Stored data
··········
Definition smoke_launch (a : smoke_args) (command : list string) : py rig proc :=
  n ← gets (λ s, length (procs s));
  log ← on (open_text (base ++ [role_name (m_role a) +:+ "-" +:+ mode_text a +:+ "-" +:+ str (Z.of_nat n) +:+ ".log"]) "w");
  modify (add_log log);;
  p ← on (popen_proc {| cmd := command; penv := Some (dict_or environ [("GOMAXPROCS", "2")]); stdin := DevNull;
                        stdout := ToFile log; stderr := ToFile log; new_session := false |});
  modify (add_proc p);;
  mret p.
Definition smoke_cover (cp : Z) : list string :=
  ["openssl"; "s_server"; "-accept"; loopback cp; "-cert"; posix (base ++ ["cert.pem"]); "-key";
   posix (base ++ ["key.pem"]); "-tls1_3"; "-ciphersuites"; "TLS_AES_128_GCM_SHA256"; "-groups"; "X25519";
   "-www"; "-alpn"; "http/1.1"].
Definition address (host : string) (p : Z) : string := host +:+ ":" +:+ str p.
Definition smoke_common (a : smoke_args) : list (string * json) :=
  [("mode", JStr (mode_text a)); ("server_name", JStr "cover.test")].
··········
**Task description**: Your task is to quote, without any alteration, the lines running from the top of the records to the line that holds "p ← on (popen_proc", both included.

**Task output**:
Definition smoke_launch (a : smoke_args) (command : list string) : py rig proc :=
  n ← gets (λ s, length (procs s));
  log ← on (open_text (base ++ [role_name (m_role a) +:+ "-" +:+ mode_text a +:+ "-" +:+ str (Z.of_nat n) +:+ ".log"]) "w");
  modify (add_log log);;
  p ← on (popen_proc {| cmd := command; penv := Some (dict_or environ [("GOMAXPROCS", "2")]); stdin := DevNull;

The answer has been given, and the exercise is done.